DETROIT (May 7, 2014) — General Motors Co. told a bankruptcy judge recently that car owners should agree “voluntarily” within 10 days to suspend 59 lawsuits over ignition-switch defects pending his decision on whether all their demands are allowable.

The lawsuits were already stopped last month by federal judges in Texas and California while GM sought a ruling from U.S. Bankruptcy Judge Robert Gerber in Manhattan on whether the claims were permitted under the terms of the car maker’s 2009 reorganization. The car owners are seeking as much as $10 billion for the lost value of their vehicles.
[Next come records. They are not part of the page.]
(** The part of a memory operand before the displacement. *)
Lemma decode_address_ok (sib : bool) wide mode reg rm base_ index_ scale_ op u r bs :
  mem_mode mode -> 0 <= base_ < 16 -> 0 <= index_ < 16 -> 0 <= scale_ < 4 ->
  (mode = ModRmMemoryNoDisp -> Z.land base_ 7 <> 5) ->
  (if sib then Z.land rm 7 = 4 else rm = base_ /\ Z.land base_ 7 <> 4 /\ index_ = 4) ->
  index op = 0 -> scale op = 0 ->
  insn_mode wide reg index_ base_ u ->
  reading u r ((if sib then [enc_modrm scale_ index_ base_] else []) ++ bs) -> (r_ctr r < 64)%nat ->
  wp (decode_mem64 mode rm op) u (fun o u' =>
    o = sib_operand mode base_ index_ scale_ op /\ u' = u <| inp := inp u' |> /\
    reading u' (reader_skip (if sib then 1 else 0) r) bs).
Proof.
  intros Hm Hb Hi Hs H5 Hrm Hix Hsc Hmode Hr H64. destruct sib; simpl app in Hr.
  - by eapply decode_mem64_sib; try apply Hmode.
  - destruct Hrm as (-> & H4 & ->). eapply wp_intro; [by apply decode_mem64_plain |].
    split_and!; [| by destruct u |].
    + unfold sib_operand. cbn [Z.eqb Pos.eqb]. destruct op; simpl in *. by subst.
    + by rewrite reader_skip_0.
Qed.

Lemma reader_skip_add j k r : reader_skip j (reader_skip k r) = reader_skip (k + j) r.
Proof. destruct r. unfold reader_skip. simpl. f_equal; lia. Qed.

Lemma decode_rm_mem_ok (sib : bool) wide mode reg rm base_ index_ scale_ offset_ u r bs :
  mem_mode mode -> 0 <= base_ < 16 -> 0 <= index_ < 16 -> 0 <= scale_ < 4 ->
  (mode = ModRmMemoryNoDisp -> Z.land base_ 7 <> 5) ->
  (if sib then rm = 4 else rm = base_ /\ Z.land base_ 7 <> 4 /\ index_ = 4) ->
  insn_mode wide reg index_ base_ u ->
  modrm_next u r (enc_modrm mode reg rm) (after_modrm sib mode base_ index_ scale_ offset_ ++ bs) ->
  (r_ctr r + 8 <= 64)%nat ->
  wp (decode_modrm_rm zero_operand T_GPR SZ_V) u (fun o u' =>
    o = mem_operand wide mode base_ index_ scale_ offset_ /\
    modrm_read u u' (enc_modrm mode reg rm) /\
    reading u' (reader_skip (length (after_modrm sib mode base_ index_ scale_ offset_)) (modrm_skip u r)) bs).
Proof.
  intros Hm Hb Hi Hs H5 Hrm Hmode Hn H64. unfold decode_modrm_rm. wp_step.
  eapply wp_mono; [eapply modrm_ok; [done | lia] |]. intros c u' (-> & Hu & Hr). wp_step. wp_step.
  pose proof (insn_mode_read _ _ _ _ _ _ _ Hmode Hu) as Hmode'.
  destruct (enc_modrm_fields mode reg rm ltac:(unfold mem_mode in Hm; lia)) as (-> & _ & -> & _).
  rewrite (rex_b _ _ _ _ _ (mode_rex _ _ _ _ _ Hmode')), (resolve_size _ _ _ _ _ Hmode').
  rewrite (mode_adr _ _ _ _ _ Hmode'), (proj2 (Z.eqb_neq mode 3)) by (unfold mem_mode in Hm; lia).
  change (64 =? 64) with true. cbv iota.
  set (rm' := u8 _). assert (if sib then Z.land rm' 7 = 4 else rm' = base_ /\ Z.land base_ 7 <> 4 /\ index_ = 4) as Hrm'.
  { subst rm'. destruct sib; [rewrite Hrm | destruct Hrm as (-> & Hrm)].
    - assert (Z.shiftr base_ 3 = 0 \/ Z.shiftr base_ 3 = 1) as [-> | ->]; [| done | done].
      rewrite Z.shiftr_div_pow2 by lia. assert (base_ / 2 ^ 3 < 2) by (apply Z.div_lt_upper_bound; lia).
      pose proof (Z.div_pos base_ (2 ^ 3) ltac:(lia) ltac:(lia)). lia.
    - split; [by apply reg_join | done]. }
  unfold after_modrm in Hr. rewrite <- app_assoc in Hr.
  assert (r_ctr (modrm_skip u r) <= S (r_ctr r))%nat 
    by (unfold modrm_skip, reader_skip; destruct (have_modrm u =? 0); simpl; lia).
  wp_step. eapply wp_mono; [apply (decode_address_ok sib wide mode reg rm' base_ index_ scale_ _ u' (modrm_skip u r)
    (enc_disp mode offset_ ++ bs)); first [done | lia] |].
  intros o u'' (-> & Hu' & Hr').
  eapply wp_mono; [eapply (decode_disp_ok mode offset_); [done | done | done | done |] |].
  { simpl. destruct sib; lia. }
  intros o u3 (-> & Hu3 & Hr3). split_and!.
  - unfold sib_operand, mem_operand. simpl. by case_match.
  - unfold modrm_read in *. rewrite Hu3, Hu', Hu. done.
  - unfold after_modrm. rewrite length_app.
    replace (length (if sib then _ else _)) with (if sib then 1 else 0)%nat by (by destruct sib).
    by rewrite <- reader_skip_add.
Qed.

(** ** The formats with a register and a register or memory operand *)

Inductive rm_arg :=
  | RM_reg (rm : RegisterID)
  | RM_mem (base_ : RegisterID) (offset_ : Z)
  | RM_mem_disp8 (base_ : RegisterID) (offset_ : Z)
  | RM_mem_disp32 (base_ : RegisterID) (offset_ : Z)
  | RM_mem_sib (base_ index_ : RegisterID) (scale_ offset_ : Z).

(** The formatter's method for the operand; [wide] are the 64-bit ones. *)
Definition format_op `{!Target} (wide : bool) (opcode reg : Z) (a : rm_arg) : BM unit :=
  match a, wide with
  | RM_reg rm, false => oneByteOp_rr opcode reg rm
  | RM_reg rm, true => oneByteOp64_rr opcode reg rm
  | RM_mem b o, false => oneByteOp_m opcode reg b o
  | RM_mem b o, true => oneByteOp64_m opcode reg b o
  | RM_mem_disp8 b o, false => oneByteOp_disp8 opcode reg b o
  | RM_mem_disp8 b o, true => oneByteOp64_disp8 opcode reg b o
  | RM_mem_disp32 b o, false => oneByteOp_disp32 opcode reg b o
  | RM_mem_disp32 b o, true => oneByteOp64_disp32 opcode reg b o
  | RM_mem_sib b i s o, false => oneByteOp_sib opcode reg b i s o
  | RM_mem_sib b i s o, true => oneByteOp64_sib opcode reg b i s o
  end.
Some have asked Judge Gerber for a quick decision on whether they can keep suing on grounds that he won’t consider when he assesses the scope of his court orders in the bankruptcy, which shielded GM from some legal actions.

Customers who don’t agree to the halt that GM is seeking should be required to file papers in court by May 25 explaining why the judge shouldn’t force them to, the company said in a April 30 bankruptcy court filing.

The auto maker asked Judge Gerber to put the stay proposal at the top of the agenda for a conference May 2 on how the case should proceed.

Some GM customers also want permission to immediately seek enough information from the company to ground the 2.59 million cars it has recalled over the faulty ignition switches, which have been linked to 13 deaths.

This report appeared on the website of Automotive News, a Detroit-based sister publication of Tire Business.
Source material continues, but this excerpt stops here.